═════ Supplied data
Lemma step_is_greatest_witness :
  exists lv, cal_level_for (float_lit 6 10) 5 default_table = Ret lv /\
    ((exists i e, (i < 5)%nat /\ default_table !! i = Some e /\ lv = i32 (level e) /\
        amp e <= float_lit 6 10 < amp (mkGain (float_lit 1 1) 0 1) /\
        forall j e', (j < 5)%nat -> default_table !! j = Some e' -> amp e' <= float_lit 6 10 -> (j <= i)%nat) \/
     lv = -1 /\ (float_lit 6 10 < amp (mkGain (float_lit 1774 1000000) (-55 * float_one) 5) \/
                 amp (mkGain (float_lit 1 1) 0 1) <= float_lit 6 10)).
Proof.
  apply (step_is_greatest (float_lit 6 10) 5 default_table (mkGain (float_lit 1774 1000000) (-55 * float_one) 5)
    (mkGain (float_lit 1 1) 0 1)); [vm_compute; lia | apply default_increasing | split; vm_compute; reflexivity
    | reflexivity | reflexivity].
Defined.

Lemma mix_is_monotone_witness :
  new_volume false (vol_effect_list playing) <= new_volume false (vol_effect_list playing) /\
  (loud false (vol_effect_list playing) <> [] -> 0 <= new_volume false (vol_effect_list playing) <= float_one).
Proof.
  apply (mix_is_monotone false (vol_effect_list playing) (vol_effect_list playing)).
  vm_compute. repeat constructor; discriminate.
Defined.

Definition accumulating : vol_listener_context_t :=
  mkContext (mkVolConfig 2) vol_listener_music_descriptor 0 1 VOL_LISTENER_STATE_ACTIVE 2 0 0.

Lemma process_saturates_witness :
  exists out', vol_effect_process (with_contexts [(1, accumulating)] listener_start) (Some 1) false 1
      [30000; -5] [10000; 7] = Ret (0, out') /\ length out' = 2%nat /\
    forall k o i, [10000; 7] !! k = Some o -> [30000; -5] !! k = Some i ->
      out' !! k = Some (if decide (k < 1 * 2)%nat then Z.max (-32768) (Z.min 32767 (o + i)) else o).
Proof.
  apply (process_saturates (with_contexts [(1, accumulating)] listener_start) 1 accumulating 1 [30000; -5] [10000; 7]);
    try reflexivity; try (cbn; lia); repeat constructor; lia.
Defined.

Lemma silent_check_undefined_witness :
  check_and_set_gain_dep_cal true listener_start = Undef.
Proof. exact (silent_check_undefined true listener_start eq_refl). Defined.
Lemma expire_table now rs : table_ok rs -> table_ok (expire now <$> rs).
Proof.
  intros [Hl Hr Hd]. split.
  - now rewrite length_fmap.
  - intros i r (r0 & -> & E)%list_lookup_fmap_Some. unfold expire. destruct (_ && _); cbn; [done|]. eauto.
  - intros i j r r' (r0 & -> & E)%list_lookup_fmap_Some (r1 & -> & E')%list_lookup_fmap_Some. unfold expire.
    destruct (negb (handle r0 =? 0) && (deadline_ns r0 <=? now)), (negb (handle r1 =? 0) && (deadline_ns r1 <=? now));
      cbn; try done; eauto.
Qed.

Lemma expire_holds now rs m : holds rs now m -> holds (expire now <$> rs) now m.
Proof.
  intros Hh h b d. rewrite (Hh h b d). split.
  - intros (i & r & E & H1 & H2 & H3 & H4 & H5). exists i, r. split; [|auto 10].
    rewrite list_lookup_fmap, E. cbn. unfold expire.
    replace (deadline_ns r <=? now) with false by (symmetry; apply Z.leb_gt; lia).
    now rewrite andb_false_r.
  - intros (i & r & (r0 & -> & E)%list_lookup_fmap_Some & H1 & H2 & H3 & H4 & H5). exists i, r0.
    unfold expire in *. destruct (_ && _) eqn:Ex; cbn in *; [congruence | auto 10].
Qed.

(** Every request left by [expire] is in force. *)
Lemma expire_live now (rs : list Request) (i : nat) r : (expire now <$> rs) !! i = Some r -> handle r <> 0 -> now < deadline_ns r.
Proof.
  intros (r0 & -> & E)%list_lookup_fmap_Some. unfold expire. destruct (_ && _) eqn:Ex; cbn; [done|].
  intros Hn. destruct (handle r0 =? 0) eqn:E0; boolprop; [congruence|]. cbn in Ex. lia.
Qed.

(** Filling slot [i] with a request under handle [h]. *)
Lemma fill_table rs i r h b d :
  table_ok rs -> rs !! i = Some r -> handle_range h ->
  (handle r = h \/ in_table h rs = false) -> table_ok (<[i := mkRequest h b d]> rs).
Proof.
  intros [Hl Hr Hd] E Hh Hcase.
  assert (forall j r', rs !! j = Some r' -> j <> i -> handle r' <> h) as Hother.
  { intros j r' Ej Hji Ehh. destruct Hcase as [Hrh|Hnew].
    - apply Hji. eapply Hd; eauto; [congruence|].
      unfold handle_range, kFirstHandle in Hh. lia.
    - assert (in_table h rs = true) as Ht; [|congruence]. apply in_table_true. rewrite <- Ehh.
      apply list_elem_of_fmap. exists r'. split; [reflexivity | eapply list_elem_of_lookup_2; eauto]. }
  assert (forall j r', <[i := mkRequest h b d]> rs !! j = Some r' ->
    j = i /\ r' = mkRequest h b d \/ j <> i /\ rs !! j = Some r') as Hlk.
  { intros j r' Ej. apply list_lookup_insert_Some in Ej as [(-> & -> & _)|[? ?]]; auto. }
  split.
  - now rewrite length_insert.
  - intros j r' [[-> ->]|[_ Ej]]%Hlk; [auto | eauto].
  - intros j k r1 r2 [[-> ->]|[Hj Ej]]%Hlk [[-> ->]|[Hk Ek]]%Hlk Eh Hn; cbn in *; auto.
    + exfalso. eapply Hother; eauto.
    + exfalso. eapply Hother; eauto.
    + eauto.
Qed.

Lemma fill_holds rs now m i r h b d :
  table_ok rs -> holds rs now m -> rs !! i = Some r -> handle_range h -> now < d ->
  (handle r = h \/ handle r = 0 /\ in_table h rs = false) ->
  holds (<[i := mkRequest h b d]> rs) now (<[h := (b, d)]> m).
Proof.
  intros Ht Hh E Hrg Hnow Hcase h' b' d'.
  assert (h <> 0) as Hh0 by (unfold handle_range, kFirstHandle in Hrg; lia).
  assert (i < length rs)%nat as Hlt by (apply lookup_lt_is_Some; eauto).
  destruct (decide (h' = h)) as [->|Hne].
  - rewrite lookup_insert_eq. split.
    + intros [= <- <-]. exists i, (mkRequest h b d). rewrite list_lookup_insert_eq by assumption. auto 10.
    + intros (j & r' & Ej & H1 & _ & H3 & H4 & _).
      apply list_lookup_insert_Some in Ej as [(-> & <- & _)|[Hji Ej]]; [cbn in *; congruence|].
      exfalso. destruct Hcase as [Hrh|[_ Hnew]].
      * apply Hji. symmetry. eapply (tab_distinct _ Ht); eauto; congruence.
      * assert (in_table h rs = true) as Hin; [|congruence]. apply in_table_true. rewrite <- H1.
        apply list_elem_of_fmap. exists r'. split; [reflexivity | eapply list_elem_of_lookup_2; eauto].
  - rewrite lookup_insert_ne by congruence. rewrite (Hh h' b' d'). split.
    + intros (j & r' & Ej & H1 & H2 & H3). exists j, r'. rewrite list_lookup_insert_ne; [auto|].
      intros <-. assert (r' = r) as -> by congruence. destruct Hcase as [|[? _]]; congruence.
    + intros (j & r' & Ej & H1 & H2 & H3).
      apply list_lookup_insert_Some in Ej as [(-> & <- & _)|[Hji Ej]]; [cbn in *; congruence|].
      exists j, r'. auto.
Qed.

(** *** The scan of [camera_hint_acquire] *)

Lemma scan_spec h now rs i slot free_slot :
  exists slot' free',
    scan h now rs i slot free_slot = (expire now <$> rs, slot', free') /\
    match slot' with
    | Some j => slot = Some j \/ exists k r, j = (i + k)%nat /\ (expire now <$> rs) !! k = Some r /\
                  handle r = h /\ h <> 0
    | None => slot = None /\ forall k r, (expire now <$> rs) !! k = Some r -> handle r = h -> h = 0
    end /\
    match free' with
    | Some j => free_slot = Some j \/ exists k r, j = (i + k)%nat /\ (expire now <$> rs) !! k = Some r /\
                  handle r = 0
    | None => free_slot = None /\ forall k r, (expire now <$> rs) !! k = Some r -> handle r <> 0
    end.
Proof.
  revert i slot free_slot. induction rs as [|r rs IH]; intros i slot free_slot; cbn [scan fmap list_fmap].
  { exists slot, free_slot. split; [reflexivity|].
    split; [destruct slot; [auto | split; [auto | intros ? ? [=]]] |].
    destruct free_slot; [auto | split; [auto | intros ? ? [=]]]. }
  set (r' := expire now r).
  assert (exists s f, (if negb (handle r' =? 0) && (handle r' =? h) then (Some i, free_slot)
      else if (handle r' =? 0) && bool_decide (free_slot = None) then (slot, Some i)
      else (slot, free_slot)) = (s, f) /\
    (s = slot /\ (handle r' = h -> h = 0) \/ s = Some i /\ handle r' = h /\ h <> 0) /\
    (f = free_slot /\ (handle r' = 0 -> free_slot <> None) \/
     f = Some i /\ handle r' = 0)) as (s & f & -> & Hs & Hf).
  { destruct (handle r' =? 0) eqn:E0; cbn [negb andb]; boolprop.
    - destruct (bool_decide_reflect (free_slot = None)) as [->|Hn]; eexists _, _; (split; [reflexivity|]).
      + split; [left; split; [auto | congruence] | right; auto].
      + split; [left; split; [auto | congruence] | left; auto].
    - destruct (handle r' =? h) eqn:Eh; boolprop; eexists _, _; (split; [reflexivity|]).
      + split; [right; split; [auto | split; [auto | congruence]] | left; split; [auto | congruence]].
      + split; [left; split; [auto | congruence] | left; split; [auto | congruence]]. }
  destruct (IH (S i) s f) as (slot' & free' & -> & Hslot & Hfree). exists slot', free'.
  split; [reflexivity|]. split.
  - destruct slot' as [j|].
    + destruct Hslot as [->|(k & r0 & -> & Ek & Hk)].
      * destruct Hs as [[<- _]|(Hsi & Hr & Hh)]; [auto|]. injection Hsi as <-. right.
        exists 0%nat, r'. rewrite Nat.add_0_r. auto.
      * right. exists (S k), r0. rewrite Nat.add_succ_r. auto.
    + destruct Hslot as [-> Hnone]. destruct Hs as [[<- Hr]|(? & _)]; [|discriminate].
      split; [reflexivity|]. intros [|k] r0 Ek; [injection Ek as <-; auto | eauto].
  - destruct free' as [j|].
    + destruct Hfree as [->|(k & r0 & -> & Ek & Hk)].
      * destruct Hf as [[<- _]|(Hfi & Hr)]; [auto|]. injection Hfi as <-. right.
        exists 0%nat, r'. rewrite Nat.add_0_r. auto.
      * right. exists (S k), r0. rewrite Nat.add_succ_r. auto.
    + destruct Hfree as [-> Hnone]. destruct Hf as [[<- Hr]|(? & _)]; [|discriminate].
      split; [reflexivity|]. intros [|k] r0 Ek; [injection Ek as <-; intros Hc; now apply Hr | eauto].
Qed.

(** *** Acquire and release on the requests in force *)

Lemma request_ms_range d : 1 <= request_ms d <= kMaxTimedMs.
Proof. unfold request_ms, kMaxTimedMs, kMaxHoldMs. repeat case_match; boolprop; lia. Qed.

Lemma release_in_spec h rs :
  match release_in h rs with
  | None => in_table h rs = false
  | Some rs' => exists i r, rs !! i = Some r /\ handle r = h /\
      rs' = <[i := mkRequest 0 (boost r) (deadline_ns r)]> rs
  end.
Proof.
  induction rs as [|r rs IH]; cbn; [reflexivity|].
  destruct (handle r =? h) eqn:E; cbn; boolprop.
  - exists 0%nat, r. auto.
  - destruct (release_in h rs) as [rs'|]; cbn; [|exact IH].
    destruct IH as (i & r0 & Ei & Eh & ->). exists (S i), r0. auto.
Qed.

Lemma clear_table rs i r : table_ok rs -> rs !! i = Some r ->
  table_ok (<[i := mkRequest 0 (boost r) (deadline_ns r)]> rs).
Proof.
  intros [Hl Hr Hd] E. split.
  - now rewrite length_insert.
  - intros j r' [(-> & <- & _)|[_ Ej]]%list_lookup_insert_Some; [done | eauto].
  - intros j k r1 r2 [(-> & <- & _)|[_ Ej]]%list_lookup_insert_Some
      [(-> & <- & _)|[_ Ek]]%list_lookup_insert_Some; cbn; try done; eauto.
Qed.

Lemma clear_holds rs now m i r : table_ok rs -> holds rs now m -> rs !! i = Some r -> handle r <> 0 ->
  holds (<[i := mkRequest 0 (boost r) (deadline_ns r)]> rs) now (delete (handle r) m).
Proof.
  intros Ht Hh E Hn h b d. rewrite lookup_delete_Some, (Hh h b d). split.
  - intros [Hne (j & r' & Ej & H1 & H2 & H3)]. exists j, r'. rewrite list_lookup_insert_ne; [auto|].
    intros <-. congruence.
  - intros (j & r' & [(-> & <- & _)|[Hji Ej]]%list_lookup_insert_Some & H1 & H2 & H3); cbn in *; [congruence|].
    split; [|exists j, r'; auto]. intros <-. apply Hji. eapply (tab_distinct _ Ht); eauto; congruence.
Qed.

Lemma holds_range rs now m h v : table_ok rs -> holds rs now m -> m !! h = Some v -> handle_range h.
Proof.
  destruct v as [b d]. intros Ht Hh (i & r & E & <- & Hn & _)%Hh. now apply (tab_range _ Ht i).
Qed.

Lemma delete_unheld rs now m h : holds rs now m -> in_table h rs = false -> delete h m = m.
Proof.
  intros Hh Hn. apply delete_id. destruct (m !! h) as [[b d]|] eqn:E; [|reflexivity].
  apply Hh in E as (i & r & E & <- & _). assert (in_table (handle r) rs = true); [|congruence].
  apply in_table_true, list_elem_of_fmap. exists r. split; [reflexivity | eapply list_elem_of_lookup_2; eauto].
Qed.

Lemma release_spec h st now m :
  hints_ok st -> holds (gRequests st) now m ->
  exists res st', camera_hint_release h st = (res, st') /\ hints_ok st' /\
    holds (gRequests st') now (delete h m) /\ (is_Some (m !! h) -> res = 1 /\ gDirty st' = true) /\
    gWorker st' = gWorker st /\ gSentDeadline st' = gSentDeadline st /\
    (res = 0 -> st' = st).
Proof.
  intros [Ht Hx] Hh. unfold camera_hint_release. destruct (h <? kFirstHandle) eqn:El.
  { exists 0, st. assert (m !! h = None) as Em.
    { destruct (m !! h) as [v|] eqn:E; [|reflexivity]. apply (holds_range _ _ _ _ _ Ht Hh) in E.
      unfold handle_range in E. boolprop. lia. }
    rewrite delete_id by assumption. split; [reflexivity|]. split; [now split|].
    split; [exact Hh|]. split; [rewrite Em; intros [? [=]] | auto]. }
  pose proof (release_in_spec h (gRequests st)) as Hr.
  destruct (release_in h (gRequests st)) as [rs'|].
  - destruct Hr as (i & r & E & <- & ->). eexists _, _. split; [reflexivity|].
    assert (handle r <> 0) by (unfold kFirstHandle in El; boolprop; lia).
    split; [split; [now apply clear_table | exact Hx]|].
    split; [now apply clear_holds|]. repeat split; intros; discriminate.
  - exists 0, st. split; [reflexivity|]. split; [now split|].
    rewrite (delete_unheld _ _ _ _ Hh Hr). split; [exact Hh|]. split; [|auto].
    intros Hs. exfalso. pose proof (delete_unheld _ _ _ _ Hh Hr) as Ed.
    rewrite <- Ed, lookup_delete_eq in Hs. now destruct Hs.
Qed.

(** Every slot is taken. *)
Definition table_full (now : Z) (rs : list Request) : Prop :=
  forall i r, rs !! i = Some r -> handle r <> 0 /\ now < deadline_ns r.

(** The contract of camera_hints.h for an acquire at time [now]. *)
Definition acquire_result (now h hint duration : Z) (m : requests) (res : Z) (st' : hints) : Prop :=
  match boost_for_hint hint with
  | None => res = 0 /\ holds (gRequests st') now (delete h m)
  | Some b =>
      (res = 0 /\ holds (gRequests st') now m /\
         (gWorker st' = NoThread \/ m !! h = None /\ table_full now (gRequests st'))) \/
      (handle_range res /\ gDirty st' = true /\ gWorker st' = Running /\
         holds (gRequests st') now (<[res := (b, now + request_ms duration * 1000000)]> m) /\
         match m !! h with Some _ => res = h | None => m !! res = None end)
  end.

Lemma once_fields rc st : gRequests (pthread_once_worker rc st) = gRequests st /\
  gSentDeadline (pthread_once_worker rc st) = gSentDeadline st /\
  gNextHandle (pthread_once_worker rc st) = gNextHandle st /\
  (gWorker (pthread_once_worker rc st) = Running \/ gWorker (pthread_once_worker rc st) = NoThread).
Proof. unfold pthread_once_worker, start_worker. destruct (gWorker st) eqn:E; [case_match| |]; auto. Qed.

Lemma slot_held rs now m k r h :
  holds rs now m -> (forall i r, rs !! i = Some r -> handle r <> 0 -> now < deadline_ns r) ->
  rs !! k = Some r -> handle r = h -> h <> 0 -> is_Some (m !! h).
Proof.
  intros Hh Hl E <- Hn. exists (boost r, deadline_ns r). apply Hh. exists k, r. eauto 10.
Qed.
══════════
Copy every line of the records above, starting with the first, up to and including the line containing "apply (step_is_greatest (float_lit".

Lemma step_is_greatest_witness :
  exists lv, cal_level_for (float_lit 6 10) 5 default_table = Ret lv /\
    ((exists i e, (i < 5)%nat /\ default_table !! i = Some e /\ lv = i32 (level e) /\
        amp e <= float_lit 6 10 < amp (mkGain (float_lit 1 1) 0 1) /\
        forall j e', (j < 5)%nat -> default_table !! j = Some e' -> amp e' <= float_lit 6 10 -> (j <= i)%nat) \/
     lv = -1 /\ (float_lit 6 10 < amp (mkGain (float_lit 1774 1000000) (-55 * float_one) 5) \/
                 amp (mkGain (float_lit 1 1) 0 1) <= float_lit 6 10)).
Proof.
  apply (step_is_greatest (float_lit 6 10) 5 default_table (mkGain (float_lit 1774 1000000) (-55 * float_one) 5)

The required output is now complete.